Neither a Hawk Nor a Dove by former foreign minister, Khurshid Mahmud Kasuri, is a valuable addition to literature on Pakistan’s foreign policy. It joins many other books, writings and interviews of former foreign ministers, advisers and ambassadors as well as non-Pakistani analysts. In company or by itself, this book reflects the exceptional capacity of Pakistan’s political and diplomatic leadership to lucidly articulate and advocate Pakistan’s worldview.
Born in unrivalled insecurity, located in a geopolitical hot zone, beset by gross internal failures, Pakistan’s foreign policymakers have had to steer through stormy complexities. These conditions are often unappreciated, at home and overseas, and this book helps redress this injustice.
Kasuri served as foreign minister from November 2002 to November 2007. All periods of history are marked by shifting currents of stability or tension or conflicts between states, but his tenure of five years was more extraordinary than the ‘normal’ abnormal — he assumed office barely 14 months after 9/11. The US and its allies had already invaded Afghanistan, and they were preparing to intrude into Iraq. Just 11 months earlier, a remarkably crude attack on the Indian parliament building had led to the deployment of about a million troops of India and Pakistan at the border. The Agra summit had failed in July 2001.
Both on regional and global levels, palpable uncertainty prevailed. Internally, though Gen Pervez Musharraf was firmly in command and had received Western and international blessings for commitment to the ‘war on terror’, unease about a military ruler persisted.
The author is an individual passionately committed to constitutional and democratic principles. He has the proud legacy of being the son of Mahmud Ali Kasuri, one of Pakistan’s most outspoken jurists (and an under-acknowledged co-author of the 1973 Constitution) who preferred to resign from Zulfikar Ali Bhutto’s cabinet as law minister rather than accept authoritarian trends.

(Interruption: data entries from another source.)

Lemma digest_array_full (digest : list byte) :
  length digest = MD5_DIGEST_LENGTH ->
  map (fun i => nth i digest x00) (seq 0 MD5_DIGEST_LENGTH) = digest.
Proof.
  intros Hlen. apply nth_ext with (d := x00) (d' := x00).
  - by rewrite length_map, length_seq.
  - rewrite length_map, length_seq. intros i Hi.
    rewrite (nth_indep _ x00 (nth 0 digest x00)) by (by rewrite length_map, length_seq).
    rewrite (map_nth (fun i => nth i digest x00)), seq_nth by done. done.
Qed.

(** C9.  The digest of a file that was hashed successfully is the text of
    the 16 bytes [MD5_Final] stored for the context the read loop left: 32
    characters, for byte [i] of the digest the upper-case hexadecimal digit
    of its high half at position [2 i] and that of its low half at position
    [2 i + 1], a leading 0 kept. *)
Theorem digest_is_32_upper_hex `{MD5_API} fs t :
  ok (hash_task fs t) = true ->
  exists v,
    open_file fs (path t) = Some v /\
    String.length (md5hex (hash_task fs t)) = 32 /\
    forallb is_upper_hex (list_ascii_of_string (md5hex (hash_task fs t))) = true /\
    md5hex (hash_task fs t)
    = String.concat ""
        (map (fun i => two_digits (nth i (MD5_Final (final_ctx v)) x00))
             (seq 0 MD5_DIGEST_LENGTH)) /\
    (forall i, i < MD5_DIGEST_LENGTH ->
       String.get (2 * i) (md5hex (hash_task fs t))
       = Some (hex_digit (Byte.to_N (nth i (MD5_Final (final_ctx v)) x00) / 16)) /\
       String.get (2 * i + 1) (md5hex (hash_task fs t))
       = Some (hex_digit (Byte.to_N (nth i (MD5_Final (final_ctx v)) x00) mod 16))) /\
    (length (MD5_Final (final_ctx v)) = MD5_DIGEST_LENGTH ->
     md5hex (hash_task fs t)
     = String.concat "" (map two_digits (MD5_Final (final_ctx v)))) /\
    output_line (path t) (hash_task fs t)
    = filename (path t) +:+ TAB +:+ md5hex (hash_task fs t) +:+ NL.
Proof.
  unfold hash_task, md5_file_hex, output_line.
  destruct (open_file fs (path t)) as [v|]; [| done]. cbn [ok md5hex]. intros _.
  exists v. split; [done |].
  assert (Htext : md5_stream v = render_hex (MD5_Final (final_ctx v))).
  { unfold md5_stream, final_ctx. by destruct (read_loop _ _ _). }
  rewrite Htext.
  split; [apply render_hex_length |]. split; [apply render_hex_upper |].
  split; [apply render_hex_two_digits |]. split; [| split; [| done]].
  - intros i Hi. rewrite render_hex_bytes.
    apply get_concat_two_digits. by apply lookup_digest_array.
  - intros Hlen. by rewrite render_hex_bytes, digest_array_full.
Qed.

(** The digest of the empty file [data/b.txt] has the bytes [00] and [04]:
    their leading 0 is written. *)
Lemma digest_is_32_upper_hex_witness :
  md5hex (hash_task demo_fs {| index := 0; path := "data/b.txt" |})
  = "D41D8CD98F00B204E9800998ECF8427E" /\
  String.length (md5hex (hash_task demo_fs {| index := 0; path := "data/b.txt" |}))
  = 32 /\
  String.get 14 (md5hex (hash_task demo_fs {| index := 0; path := "data/b.txt" |}))
  = Some "0"%char.
Proof.
  split; [vm_compute; reflexivity |].
  destruct (digest_is_32_upper_hex demo_fs {| index := 0; path := "data/b.txt" |})
    as (v & Ho & Hlen & _ & _ & Hget & _).
  - vm_compute. reflexivity.
  - split; [exact Hlen |].
    destruct (Hget 7) as [H7 _]; [vm_compute; lia |].
    change (2 * 7) with 14 in H7. rewrite H7.
    vm_compute in Ho. injection Ho as <-. vm_compute. reflexivity.
Defined.

(** ** C3 *)

(** C3 does not hold of the code.  The device of [disk.img] fails when the
    file is read: the loop ends as it does at the end of a file, and the
    digest of the bytes hashed before the failure (here none: the digest of
    the empty input, that of the empty file [data/b.txt]) is stored as a
    success and written as a digest line.  A failure to open, on the other
    hand, is reported. *)
Theorem read_failure_yields_digest_of_prefix :
  open_file demo_fs "disk.img"
  = Some {| delivered := bytes "hello"; io_error := true |} /\
  hash_task demo_fs {| index := 0; path := "disk.img" |}
  = {| ok := true; md5hex := "D41D8CD98F00B204E9800998ECF8427E"; err := "" |} /\
  hash_task demo_fs {| index := 0; path := "disk.img" |}
  = hash_task demo_fs {| index := 1; path := "data/b.txt" |} /\
  main_run demo_fs ["md5hash"; "disk.img"]
    {| exit_code := 0;
       stdout := ["disk.img" +:+ TAB +:+ "D41D8CD98F00B204E9800998ECF8427E" +:+ NL];
       stderr := [] |} /\
  hash_task demo_fs {| index := 2; path := "data/c.bin" |}
  = {| ok := false; md5hex := ""; err := "cannot open file" |}.
Proof.
  repeat split; try (vm_compute; reflexivity).
  apply main_run_iff. split; vm_compute; reflexivity.
Qed.

(** ** C4 *)






(** * Further properties of the program *)

(** ** The command line *)

Lemma start_fatal fs argv msg :
  2 <= length argv -> parse_args (tail argv) = Fatal msg ->
  start fs argv = Exit {| exit_code := 1; stdout := []; stderr := [msg +:+ NL] |}.
Proof.
  intros Hlen Hp. unfold start.
  destruct (Nat.ltb_spec (length argv) 2) as [? | _]; [lia |]. by rewrite Hp.
Qed.

(** X1.  When the worker-count option is the last argument, with no value
    after it, [main] returns 1: the error stream holds the one message
    that the option requires a number, the output stream nothing, and no
    file is looked at. *)
Theorem threads_option_without_value_is_fatal `{MD5_API}
    fs prog pre threads0 inputs0 o :
  parse_args pre = Parsed threads0 inputs0 ->
  main_run fs (prog :: pre ++ ["--threads"]) o ->
  start fs (prog :: pre ++ ["--threads"]) = Exit o /\
  o = {| exit_code := 1; stdout := [];
         stderr := ["Error: --threads requires a number" +:+ NL] |}.
Proof.
  intros Hpre ->%main_run_outcome. unfold main_outcome.
  rewrite (start_fatal fs _ "Error: --threads requires a number").
  - done.
  - rewrite length_cons, length_app. simpl. lia.
  - cbn [tail]. unfold parse_args in *.
    by rewrite (parse_loop_app _ _ _ _ _ _ Hpre).
Qed.

Lemma threads_option_without_value_is_fatal_witness :
  main_outcome demo_fs ["md5hash"; "data"; "--threads"]
  = {| exit_code := 1; stdout := [];
       stderr := ["Error: --threads requires a number" +:+ NL] |}.
Proof.
  refine (proj2 (threads_option_without_value_is_fatal demo_fs "md5hash" ["data"]
                   8%N ["data"] _ _ _)).
  - reflexivity.
  - by apply main_returns_run.
Defined.

Lemma parse_loop_inputs raw threads inputs threads' inputs' :
  parse_loop raw threads inputs = Parsed threads' inputs' ->
  exists added,
    inputs' = inputs ++ added /\ sublist added raw /\ "--threads" ∉ added.
Proof.
  revert threads inputs.
  induction raw as [| a | a b raw IH1 IH2] using args_ind; intros threads inputs.
  - simpl. intros [= <- <-]. exists []. rewrite app_nil_r.
    split; [done |]. split; [constructor | apply not_elem_of_nil].
  - simpl. destruct (String.eqb_spec a "--threads") as [Heq | Hne]; [done |].
    intros [= <- <-]. exists [a]. split; [done |]. split; [done |].
    intros Hin%list_elem_of_singleton. congruence.
  - rewrite parse_loop_two.
    destruct (String.eqb_spec a "--threads") as [Heq | Hne].
    + subst a. destruct (Stoul.stoul b) as [n | |]; [| done | done].
      intros (added & -> & Hsub & Hno)%IH1. exists added.
      split; [done |]. split; [| done]. by do 2 apply sublist_cons.
    + intros (added & -> & Hsub & Hno)%IH2. exists (a :: added).
      split; [by rewrite <- app_assoc |]. split; [by apply sublist_skip |].
      by apply not_elem_of_cons.
Qed.

(** X2.  The input paths of a command line that parses are arguments of
    it, in the order in which they were given; an argument that reads
    [--threads] is never among them (a file of that name cannot be named
    as an input), and the pool size is at least 8. *)
Theorem inputs_are_arguments_in_order raw threads inputs :
  parse_args raw = Parsed threads inputs ->
  sublist inputs raw /\ ("--threads" ∉ inputs) /\ (8 <= threads)%N /\
  (length inputs <= length raw).
Proof.
  intros Hp. pose proof (parse_args_floor _ _ _ Hp) as Hfloor.
  apply parse_loop_inputs in Hp as (added & -> & Hsub & Hno). simpl.
  split; [done |]. split; [done |]. split; [done |]. by apply sublist_length.
Qed.

Lemma inputs_are_arguments_in_order_witness :
  sublist ["data"; "notes.txt"] ["data"; "--threads"; "12"; "notes.txt"].
Proof.
  refine (proj1 (inputs_are_arguments_in_order
                   ["data"; "--threads"; "12"; "notes.txt"] 12%N
                   ["data"; "notes.txt"] _)).
  reflexivity.
Defined.

Lemma digits_app_junk s junk acc any n :
  starts_with_digit junk = false ->
  Stoul.digits s acc any = Some n ->
  Stoul.digits (s +:+ junk) acc any = Some n.
Proof.
  intros Hjunk. revert acc any. induction s as [|c s IH]; intros acc any; simpl.
  - destruct any; [| done]. intros [= <-].
    destruct junk as [|c junk]; simpl in *; [done |].
    unfold is_digit in Hjunk. by destruct (Stoul.digit_value c).
  - destruct (Stoul.digit_value c); [apply IH | done].
Qed.

Lemma skip_spaces_app_junk s junk :
  Stoul.skip_spaces s <> EmptyString ->
  Stoul.skip_spaces (s +:+ junk) = Stoul.skip_spaces s +:+ junk.
Proof.
  induction s as [|c s IH]; simpl; [done |].
  destruct (Stoul.isspace c); [apply IH | done].
Qed.

Lemma strip_sign_app_junk s junk :
  s <> EmptyString ->
  Stoul.strip_sign (s +:+ junk)
  = (fst (Stoul.strip_sign s), snd (Stoul.strip_sign s) +:+ junk).
Proof.
  destruct s as [|c s]; [done |]. intros _. simpl.
  destruct (Ascii.eqb c "-"); [done |]. by destruct (Ascii.eqb c "+").
Qed.

Lemma stoul_app_junk v junk n :
  Stoul.stoul v = Stoul.Converted n ->
  starts_with_digit junk = false ->
  Stoul.stoul (v +:+ junk) = Stoul.Converted n.
Proof.
  unfold Stoul.stoul. intros Hv Hjunk.
  assert (Hne : Stoul.skip_spaces v <> EmptyString).
  { intros Hs. rewrite Hs in Hv. done. }
  rewrite (skip_spaces_app_junk _ _ Hne), (strip_sign_app_junk _ _ Hne).
  destruct (Stoul.strip_sign (Stoul.skip_spaces v)) as [neg s]. cbn [fst snd].
  destruct (Stoul.digits s 0 false) as [m|] eqn:Hd; [| done].
  by rewrite (digits_app_junk _ _ _ _ _ Hjunk Hd).
Qed.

In office, the author also dealt with his own internal dilemmas: this aspect came to a head much later and he describes this honestly. But those five years were tumultuous times in which to be foreign minister and Kasuri rose to the challenge.
At around 850 pages, the book itself seems like a daunting read, yet the text flows fairly fluently and readably. Kasuri has facilitated a reasonably well-paced appraisal by readers. The text is divided into nine chapters and numerous subsections, all aiding in quick identification and navigation. Sixteen pages bear reproductions of photographs in black and white as well as colour, depicting memorable moments.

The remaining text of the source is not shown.